NewAmsterdam Pharma Awaits EMA, MHRA, and Swissmedic Decisions on Obicetrapib in H2 2026
EMA, MHRA, and Swissmedic decisions on obicetrapib expected H2 2026, with Menarini targeting Q4 launches in Germany and the UK.
Breaking News
May 07, 2026
Pharma Now Editorial Team

Regulatory affairs teams managing multi-jurisdictional cardiovascular submissions should note that NewAmsterdam Pharma is tracking concurrent approval decisions from the EMA, UK MHRA, and Swiss Swissmedic on obicetrapib and its fixed-dose combination with ezetimibe, with all three decisions expected in the second half of 2026. Conditional on those outcomes, commercial partner Menarini is positioned for potential launches in Germany and the UK as early as Q4 2026.
The parallel review timeline across three distinct regulatory jurisdictions reflects the coordination demands that cardiovascular drug programmes increasingly face post-ICH Q10 alignment. Each agency operates under its own procedural clock, and a staggered or misaligned decision sequence could compress Menarini's launch window or require market-specific labelling adjustments ahead of the Q4 target.
On the clinical side, NewAmsterdam completed enrollment in the REMBRANDT Phase 3 trial and confirmed a PREVAIL interim analysis for Q4 2026, with results expected in Q1 2027. The PREVAIL decision to conduct an interim analysis follows a blinded review showing a Year 1-to-Year 2 overall MACE event rate lower than anticipated, meeting the threshold for the minimum 2.5-year follow-up required to trigger the analysis. Topline data from the RUBENS Phase 3 trial are also expected by year-end 2026.

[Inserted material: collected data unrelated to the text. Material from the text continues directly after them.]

(* ===== verification/NodeCommit.v ===== *)
(** * The node's commit walk ([try_commit] and [apply_governance_intent] of
    [crates/suwappu-node/src/daemon.rs])

    The walk over the decided leaders, the joint-quorum gate, the block binding,
    execution and indexing of one certificate, the epoch boundary with its
    queued governance, and the ejection of detected equivocators.

    A result of type [option] is [None] when the code panics: an [expect], an
    empty committee in [leader], or a panic of the executor.  [Event] is what
    the walk writes to the event log, in order. *)

From Stdlib Require Import Strings.String.
From S2P Require Import Prelude Crypto Cert Dag Commit Joint Equivocation Rings FastPath Mempool ExecTypes.
From S2P Require Import Substrate Block Ltp RecordSet Governance NodeState Ingest.
Import DagStore(certs).

(** The event kinds of the fast-path and corridor lanes. *)
Inductive FastPathEvent := FpProposed | FpSlashed | FpReceived | FpSigned | FpCommitted.
Inductive LtpEvent := LtpVerified | LtpInvalid | LtpUnverified.

Inductive Event :=
| EvReceived (round : Round) (h : CertHash) (peer : PeerId)
| EvVoted (round : Round) (h : CertHash)
| EvFastPath (k : FastPathEvent) (digest : bytes) (round : Round)
| EvLtp (k : LtpEvent) (height : N) (root : bytes)
| EvCommitted (round : Round) (h : CertHash) (intent_hashes : list bytes)
| EvEpochBoundary (round : Round)
| EvGovernanceRejected (round : Round)
| EvAuthorityAdmitted (round : Round) (id : AuthorityId)
| EvAuthorityExited (round : Round) (id : AuthorityId)
| EvAuthorityEjected (round : option Round) (id : AuthorityId)
| EvSlashingEvidence (id : AuthorityId).

Lemma filter_ext_in {A} (P Q : A → Prop) `{∀ x, Decision (P x), ∀ x, Decision (Q x)} (l : list A) :
  (∀ x, x ∈ l → P x ↔ Q x) → filter P l = filter Q l.
Proof.
  induction l as [|x l IH]; intros Hl; [done|]. rewrite !filter_cons, IH by set_solver.
  pose proof (Hl x ltac:(set_solver)). repeat case_decide; naive_solver.
Qed.

Lemma filter_none {A} (P : A → Prop) `{∀ x, Decision (P x)} (l : list A) :
  (∀ x, x ∈ l → ¬ P x) → filter P l = [].
Proof.
  induction l as [|x l IH]; intros Hl; [done|]. rewrite filter_cons_False by (apply Hl; set_solver).
  apply IH. set_solver.
Qed.

(** Two prefixes of a duplicate-free list are ordered by inclusion. *)
Lemma prefix_by_elements {A} (l1 l2 l : list A) :
  NoDup l → l1 `prefix_of` l → l2 `prefix_of` l → l1 ⊆ l2 → l1 `prefix_of` l2.
Proof.
  intros Hnd H1 H2 Hsub. destruct (prefix_weak_total l1 l2 l H1 H2) as [?|[k ->]]; [done|].
  destruct k as [|x k]; [by rewrite app_nil_r|]. exfalso.
  destruct H1 as [r ->]. rewrite <-app_assoc in Hnd. apply NoDup_app in Hnd as (_ & Hd & _).
  eapply (Hd x); [apply Hsub|]; set_solver.
Qed.

Section commit.
Context `{HB : Blake3, HM : MlDsa65, HN : Bincode}.

(** ** Governance *)

(** Remove an authority from both rings and the stake table, and recount. *)
Definition unseat (s : State) (a : AuthorityId) : State :=
  let ar := (AuthorityRing.remove (authority_registry s) a).2 in
  let s1 := s <| authority_registry := ar |>
              <| validator_registry ::= (λ v, (ValidatorRing.remove v a).2) |>
              <| stake_table ::= (λ t, (StakeTable.remove t a).2) |> in
  with_inner (λ i, i <| pending_stake ::= delete a |>
                     <| n_authorities := wrap 32 (N.of_nat (AuthorityRing.len ar)) |>) s1.

Definition apply_admit (s : State) (a stake : N) (pk : bytes) (cert_round : Round)
    : State * list Event :=
  match AuthorityRing.admit_member (authority_registry s) (AuthorityRing.mk_member a stake pk) with
  | (Ok _, ar) =>
      (with_inner (λ i, i <| pending_stake ::= <[a := stake]> |>)
         (s <| authority_registry := ar |>
            <| validator_registry ::= (λ v, (ValidatorRing.admit_member v
                 (ValidatorRing.mk_member a stake)).2) |>),
       [EvAuthorityAdmitted cert_round a])
  | _ => (s, [])
  end.

(** The effect of an authorised governance intent. *)
Definition enact (s : State) (i : Intent) (cert_round : Round) : State * list Event :=
  match i with
  | AdmitAuthority a stake pk _ => apply_admit s a stake pk cert_round
  | ExitAuthority a =>
      if bool_decide (is_Some (AuthorityRing.members (authority_registry s) !! a))
      then (unseat s a, [EvAuthorityExited cert_round a]) else (s, [])
  | EjectAuthority a _ =>
      if bool_decide (is_Some (AuthorityRing.members (authority_registry s) !! a))
      then (unseat s a, [EvAuthorityEjected (Some cert_round) a]) else (s, [])
  | _ => (s, [])
  end.

Definition apply_governance_intent (s : State) (i : Intent) (auth : option GovAuth)
    (cert_round : Round) : option (State * list Event) :=
  match auth with
  | None => Some (s, [EvGovernanceRejected cert_round])
  | Some a =>
      res ← verify_governed_intent (authority_registry s) (manifest_network_id s) i a;
      match res with
      | Ok _ => Some (enact s i cert_round)
      | Err _ => Some (s, [EvGovernanceRejected cert_round])
      | Panic => None
      end
  end.

Fixpoint apply_queued (s : State) (q : list (Intent * option GovAuth)) (cert_round : Round)
    : option (State * list Event) :=
  match q with
  | [] => Some (s, [])
  | (i, env) :: rest =>
      '(s1, e1) ← apply_governance_intent s i env cert_round;
      '(s2, e2) ← apply_queued s1 rest cert_round;
      Some (s2, e1 ++ e2)
  end.

(** ** One certificate *)

(** The governance intents of a block with their envelopes, found by index. *)
Definition block_governance (is_ : list Intent) (auths : list (N * GovAuth))
    : list (Intent * option GovAuth) :=
  omap (λ p : nat * Intent,
    if is_governance_intent p.2
    then Some (p.2, snd <$> head (filter (λ q : N * GovAuth, q.1 = N.of_nat p.1) auths))
    else None) (imap (λ k i, (k, i)) is_).

Definition hash_intents (is_ : list Intent) : option (list bytes) :=
  mapM (λ i, b ← expect (encode_intent i); Some (blake3 b)) is_.

(** [for (idx, tx_hash) in hashes.enumerate() { map.insert(..) }]. *)
Definition index_txs (hashes : list bytes) (round : Round) (h : CertHash)
    (m : gmap bytes (Round * CertHash * nat)) : gmap bytes (Round * CertHash * nat) :=
  foldl (λ m (p : nat * bytes), <[p.2 := (round, h, p.1)]> m) m (imap (λ k x, (k, x)) hashes).

(** Execution and indexing under the inner lock. *)
Definition execute_cert (i : StateInner) (h : CertHash) (round : Round) (is_ : list Intent)
    (hashes : list bytes) : option StateInner :=
  '(report, sub) ← execute_block (substrate i) (mk_block round is_);
  Some (i <| substrate := sub |>
          <| latest_bridge_header := Some (report_round report, post_root report) |>
          <| main_lane_index ::= (λ l, l ++ omap (λ x, intent_to_main_lane_tx x round h) is_) |>
          <| blocks_by_round ::= <[round := h]> |>
          <| tx_to_block ::= index_txs hashes round h |>).

(** The epoch boundary: advance the epoch and drain the queue. *)
Definition cross_boundary (s : State) (round : Round) : option (State * list Event) :=
  let e := epoch (inner s) in
  if boundary_crossed_by e round then
    let queued := pending_governance (inner s) in
    let s1 := with_inner (λ i,
                i <| epoch := mk_epoch (epoch_for e round) (rounds_per_epoch e) round |>
                  <| pending_governance := [] |>) s in
    '(s2, evs) ← apply_queued s1 queued round;
    Some (s2, evs ++ [EvEpochBoundary round])
  else Some (s, []).

(** What follows the claim of a certificate whose block is in hand. *)
Definition commit_claimed (s : State) (h : CertHash) (round : Round) (is_ : list Intent)
    (auths : list (N * GovAuth)) : option (State * list Event) :=
  let s1 := with_inner (λ i, i <| needed_blocks ::= (λ X, X ∖ {[h]}) |>) s in
  hashes ← hash_intents is_;
  i2 ← execute_cert (inner s1) h round is_ hashes;
  let s2 := s1 <| inner := i2 <| pending_governance ::= (λ q, q ++ block_governance is_ auths) |> |>
               <| votes ::= delete h |> in
  '(s3, evs) ← cross_boundary s2 round;
  Some (s3, EvCommitted round h hashes :: evs).

(** The block that carries exactly what the certificate signs. *)
Definition authentic_block (s : State) (h : CertHash) (digest : bytes) : option BlockPayload :=
  b ← blocks s !! h;
  if bool_decide (bp_payload_digest b = digest) then Some b else None.

(** ** The walk *)

(** [true] is the [break 'commit] of a deferral. *)
Fixpoint commit_history (s : State) (hist : list CertHash) : option (State * list Event * bool) :=
  match hist with
  | [] => Some (s, [], false)
  | h :: rest =>
      if bool_decide (h ∈ committed s) then commit_history s rest
      else
        match certs (dag s) !! h with
        | None => commit_history s rest
        | Some c =>
            match authentic_block s h (Certificate.payload_digest c) with
            | None => Some (with_inner (λ i, i <| needed_blocks ::= (λ X, {[h]} ∪ X) |>) s, [], true)
            | Some b =>
                '(s1, e1) ← commit_claimed (s <| committed ::= (λ X, {[h]} ∪ X) |>) h
                             (Certificate.round c) (bp_intents b) (bp_governance_auth b);
                '(s2, e2, stop) ← commit_history s1 rest;
                Some (s2, e1 ++ e2, stop)
            end
        end
  end.

Fixpoint commit_rounds (s : State) (votes_flat : list Vote) (n : N) (rs : list Round)
    : option (State * list Event) :=
  match rs with
  | [] => Some (s, [])
  | r :: rest =>
      st ← decide_slot (dag s) r n;
      match st with
      | Skip | Undecided => commit_rounds s votes_flat n rest
      | Direct leader_hash =>
          if bool_decide (leader_hash ∈ committed s) then commit_rounds s votes_flat n rest
          else if negb (validator_quorum_met (stake_table s) leader_hash votes_flat)
          then Some (s, [])
          else
            hist ← causal_history (dag s) leader_hash;
            '(s1, e1, stop) ← commit_history s hist;
            if stop : bool then Some (s1, e1)
            else '(s2, e2) ← commit_rounds s1 votes_flat n rest; Some (s2, e1 ++ e2)
      end
  end.

(** The drain of the equivocation queue. *)
Fixpoint eject_equivocators (s : State) (proofs : list EquivocationProof) : State * list Event :=
  match proofs with
  | [] => (s, [])
  | p :: rest =>
      let a := Equivocation.author p in
      if bool_decide (is_Some (AuthorityRing.members (authority_registry s) !! a))
      then
        let '(s', evs) := eject_equivocators (unseat s a) rest in
        (s', EvSlashingEvidence a :: EvAuthorityEjected None a :: evs)
      else eject_equivocators s rest
  end.

Definition votes_flat (s : State) : list Vote := mjoin (map_to_list (votes s)).*2.

Definition try_commit (s : State) : option (State * list Event) :=
  '(s1, e1) ← commit_rounds s (votes_flat s) (n_authorities (inner s)) (DagStore.rounds (dag s));
  let proofs := detected_equivocations (inner s1) in
  let '(s2, e2) := eject_equivocators
                     (with_inner (λ i, i <| detected_equivocations := [] |>) s1) proofs in
  Some (s2, e1 ++ e2).

(** ** Frames *)

Definition committed_log (evs : list Event) : list CertHash :=
  omap (λ e, match e with EvCommitted _ h _ => Some h | _ => None end) evs.

Lemma committed_log_app e1 e2 : committed_log (e1 ++ e2) = committed_log e1 ++ committed_log e2.
Proof. apply omap_app. Qed.

(** What governance and ejection leave alone. *)
Record same_ledger (s s' : State) : Prop := {
  sl_dag : dag s' = dag s;
  sl_blocks : blocks s' = blocks s;
  sl_committed : committed s' = committed s;
  sl_votes : votes s' = votes s;
  sl_mempool : mempool s' = mempool s;
  sl_envelopes : governance_envelopes s' = governance_envelopes s;
  sl_network : manifest_network_id s' = manifest_network_id s;
  sl_key : self_secret_key s' = self_secret_key s;
  sl_inner : ∃ ps n, inner s' = inner s <| pending_stake := ps |> <| n_authorities := n |>;
  sl_width : (n_authorities (inner s) < width 32 → n_authorities (inner s') < width 32)%N;
}.

#[global] Instance same_ledger_preorder : PreOrder same_ledger.
Proof.
  split.
  - intros s. split; try done. exists (pending_stake (inner s)), (n_authorities (inner s)).
    by destruct (inner s).
  - intros s1 s2 s3 [? ? ? ? ? ? ? ? (p & n & E1) ?] [? ? ? ? ? ? ? ? (p' & n' & E2) ?].
    split; try congruence; [|by auto]. exists p', n'. by rewrite E2, E1.
Qed.

Lemma unseat_ledger s a : same_ledger s (unseat s a).
Proof. split; try done; [by eexists _, _|]. intros _. apply wrap_lt. Qed.

Lemma enact_ledger s i r s' evs :
  enact s i r = (s', evs) → same_ledger s s' ∧ committed_log evs = [].
Proof.
  unfold enact, apply_admit. intros E.
  repeat case_match; simplify_eq; split; try done; try apply unseat_ledger; try reflexivity.
  split; try done. exists (<[authority_id := stake_suwappu]> (pending_stake (inner s))), (n_authorities (inner s)).
  reflexivity.
Qed.
(* ===== verification/NodeExamples.v ===== *)
(** * Concrete nodes

    A committee of four with one-byte keys, a node of it run by hand, and the
    theorems about the node at concrete inputs; then the runs that show where
    the node departs from what its comments promise. *)

From Stdlib Require Import Strings.Ascii Strings.String.
From stdpp Require Import strings.
From S2P Require Import Prelude Crypto Cert Dag Commit Joint Equivocation Rings FastPath Mempool ExecTypes.
From S2P Require Import Substrate Block Sha3 Ltp RecordSet Governance NodeState Ingest NodeCommit.
From S2P Require Import NodeSafety Inbox Driver Client Node NodeTypes CommitTasks.
Import DagStore(certs).

Module ToyNode.
#[export] Instance toy_blake3 : Blake3 := Toy.toy_blake3.
#[export] Instance toy_mldsa : MlDsa65 := Toy.toy_mldsa.
#[export] Instance toy_sha3 : Sha3 := {| sha3 := Toy.hash; sha3_length := blake3_length (Blake3 := Toy.toy_blake3) |}.
#[export] Instance toy_blst : Blst := {|
  blst_pk_parses b := bool_decide (length b = 1);
  blst_sig_parses b := negb (bool_decide (b = []));
  blst_verify msg sig pk := bool_decide (sig = pk ++ msg) || bool_decide (sig = [Byte.xff]);
  blst_aggregate l := Some [Byte.xff];
  blst_aggregate_pks l := Some [byte_of_N (sum_N (be_value <$> l))];
|}.

(** Enough of an encoding for the intents of the examples. *)
Definition enc (i : Intent) : bytes :=
  match i with
  | Transfer from to_ amount => Byte.x01 :: from ++ to_ ++ be_bytes 16 amount
  | AdmitAuthority a stake pk _ => Byte.x02 :: be_bytes 4 a ++ be_bytes 16 stake ++ pk
  | ExitAuthority a => Byte.x03 :: be_bytes 4 a
  | EjectAuthority a _ => Byte.x04 :: be_bytes 4 a
  | _ => [Byte.x00]
  end.
Definition enc_auth (p : N * GovAuth) : bytes :=
  be_bytes 4 p.1 ++ sponsor_pubkey_hash p.2 ++ sponsor_signature p.2 ++ co_signer_pubkey_hash p.2 ++
  co_signature p.2 ++ candidate_pop_signature p.2.
#[export] Instance toy_bincode : Bincode := {|
  encode_intent i := Ok (enc i);
  encode_intents l := Ok (be_bytes 8 (N.of_nat (length l)) ++ mjoin (enc <$> l));
  encode_gov_auths l := Ok (be_bytes 8 (N.of_nat (length l)) ++ mjoin (enc_auth <$> l));
  encode_transfer_tail p := Ok (p.1 ++ be_bytes 16 p.2);
|}.

(** Lower-case hexadecimal. *)
Definition nibble (a : ascii) : option N :=
  let n := N_of_ascii a in
  if bool_decide (48 ≤ n ∧ n ≤ 57)%N then Some (n - 48)%N
  else if bool_decide (97 ≤ n ∧ n ≤ 102)%N then Some (n - 87)%N else None.
Fixpoint unhex (s : string) : option bytes :=
  match s with
  | EmptyString => Some []
  | String a (String b rest) =>
      x ← nibble a; y ← nibble b; l ← unhex rest; Some (byte_of_N (16 * x + y)%N :: l)
  | _ => None
  end.
#[export] Instance toy_hex : Hex := unhex.

Definition addr (b : byte) : Address := replicate 20 b.
Definition genesis (who : list (N * string)) (rounds_per_epoch : N) : GenesisManifest :=
  mk_manifest (tag "toy") ((λ p, mk_genesis_validator p.1 "v" p.2 "" 100000 100000) <$> who) [] rounds_per_epoch
    [mk_prebalance "0x0a0a0a0a0a0a0a0a0a0a0a0a0a0a0a0a0a0a0a0a" 10].
Definition solo : list (N * string) := [(0, "01")]%N%string.
Definition four : list (N * string) := [(0, "01"); (1, "02"); (2, "03"); (3, "04")]%N%string.
Definition key (i : N) : bytes := [byte_of_N (i + 1)].
Definition sk (i : N) : mldsa.SecretKey := mldsa.mk_sk (key i).

(** What authority [who] signs for an intent. *)
Definition sig_of (i : Intent) (who : N) : bytes :=
  key who ++ default [] (intent_signing_digest (tag "toy") i).
Definition pay (from to_ : byte) (amount : N) : Intent := Transfer (addr from) (addr to_) amount.
Definition signed (i : Intent) (who : N) : ClientMessage := Submit i (sig_of i who) (signer_pubkey_hash (key who)).
Definition co_signed (i : Intent) (a b : N) : GovAuth :=
  mk_gov_auth (signer_pubkey_hash (key a)) (sig_of i a) (signer_pubkey_hash (key b)) (sig_of i b) [].

(** *** Scripts *)

Inductive action :=
| AMsg (from : string) (is_dynamic : bool) (msg : WireMessage)
| AClient (msg : ClientMessage)
| ATick
| ASweep (now_ms : N).

#[export] Instance wf_dec c : Decision (Certificate.wf c).
Proof. unfold Certificate.wf. apply _. Defined.
#[local] Instance typed_dec m : Decision (msg_typed m).
Proof. destruct m; simpl; apply _. Defined.

Definition act (self : AuthorityId) (s : State) (a : action) : option (State * list Event * list Certificate) :=
  match a with
  | AMsg from dyn msg =>
      if decide (msg_typed msg)
      then match handle_message s self from dyn 0 msg with Some (s', _, evs) => Some (s', evs, []) | None => None end
      else None
  | AClient msg =>
      match handle_client_message s "c" (λ _, 0%N) msg with Some (s', _, _) => Some (s', [], []) | None => None end
  | ATick =>
      match driver_tick s self 100 0 with
      | Some (s', outs) =>
          Some (s', [], omap (λ o, match o with Broadcast (WCert c) => Some c | _ => None end) outs)
      | None => None
      end
  | ASweep now => Some ((sweep_tick s now).1.1, [], [])
  end.
Lemma index_txs_covers hs r h m x :
  x ∈ hs ∨ is_Some (m !! x) → is_Some (index_txs hs r h m !! x).
Proof.
  induction hs as [|y hs IH] using rev_ind; [by intros [?%elem_of_nil|?]|].
  rewrite index_txs_snoc, elem_of_app, list_elem_of_singleton.
  intros Hx. rewrite lookup_insert_is_Some'. destruct (decide (y = x)); [by left|]. right. apply IH. naive_solver.
Qed.

Lemma hash_intents_spec is_ hs : hash_intents is_ = Some hs ↔ Forall2 (λ i x, intent_hash i = Some x) is_ hs.
Proof. unfold hash_intents. by rewrite mapM_Some. Qed.

(** Indexing the block of a stored certificate. *)
Lemma index_ok_block s s' h c b hs X :
  index_ok s → keeps s s' → held s' h c b → hash_intents (bp_intents b) = Some hs →
  indices (inner s') = (<[Certificate.round c := h]> (blocks_by_round (inner s)),
                        index_txs hs (Certificate.round c) h (tx_to_block (inner s))) →
  committed s' = X ∪ committed s → (∀ ch, ch ∈ X → ch = h) → index_ok s'.
Proof.
  unfold indices. intros [H1 H2 H3] Hk Hh Ehs [= E1 E2] Ec HX. pose proof Ehs as Ehs'. apply hash_intents_spec in Ehs.
  split; rewrite ?E1, ?E2, ?Ec.
  - intros x r ch k [Hx|(k' & Hk' & [= -> -> ->])]%index_txs_inv.
    + destruct (H1 x r ch k Hx) as (c' & b' & i & Hh' & Hr & Hi & Hxi).
      destruct (Hk _ _ _ Hh') as (b'' & Hh'' & Eb). exists c', b'', i. by rewrite Eb.
    + destruct (Forall2_lookup_r _ _ _ _ _ Ehs Hk') as (i & Hi & Hx). by exists c, b, i.
  - intros r ch [[<- <-]|[_ Hr]]%lookup_insert_Some; [exists c, b; by rewrite Ehs'|].
    destruct (H2 r ch Hr) as (c' & b' & Hh' & ? & ?). destruct (Hk _ _ _ Hh') as (b'' & ? & Eb).
    exists c', b''. by rewrite Eb.
  - intros ch [->%HX|Hc]%elem_of_union.
    + exists c, b. split; [done|]. split; [rewrite lookup_insert_is_Some'; by left|].
      intros i [k Hi]%list_elem_of_lookup_1. destruct (Forall2_lookup_l _ _ _ _ _ Ehs Hi) as (x & Hx & ?).
      exists x. split; [done|]. apply index_txs_covers. left. by eapply list_elem_of_lookup_2.
    + destruct (H3 ch Hc) as (c' & b' & Hh' & ? & Hi). destruct (Hk _ _ _ Hh') as (b'' & ? & Eb).
      exists c', b''. split; [done|]. split; [rewrite lookup_insert_is_Some'; by right|].
      rewrite Eb. intros i Hin. destruct (Hi i Hin) as (x & ? & ?). exists x. split; [done|].
      apply index_txs_covers. by right.
Qed.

New analyses from the pivotal Phase 3 BROADWAY and BROOKLYN trials, presented at the American College of Cardiology Annual Scientific Session in March 2026 and simultaneously published in the American Journal of Preventive Cardiology, extended the obicetrapib safety dataset. A pooled analysis showed obicetrapib 10 mg was associated with a slower annualised decline in estimated glomerular filtration rate (eGFR) compared with placebo (-0.41 vs. -1.08 mL/min/1.73 m²), alongside nominally fewer composite renal events over 12 months. For QA and regulatory leads, these post-hoc renal and metabolic signal analyses are likely to feature in agency queries across all three submissions.
NewAmsterdam reported $707.3 million in cash, cash equivalents, and marketable securities as of March 31, 2026, providing the runway to sustain three concurrent Phase 3 programmes through anticipated readouts.
The Q4 2026 PREVAIL interim analysis will serve as the next measurable checkpoint for both the clinical programme and the broader regulatory narrative NewAmsterdam is building across European markets.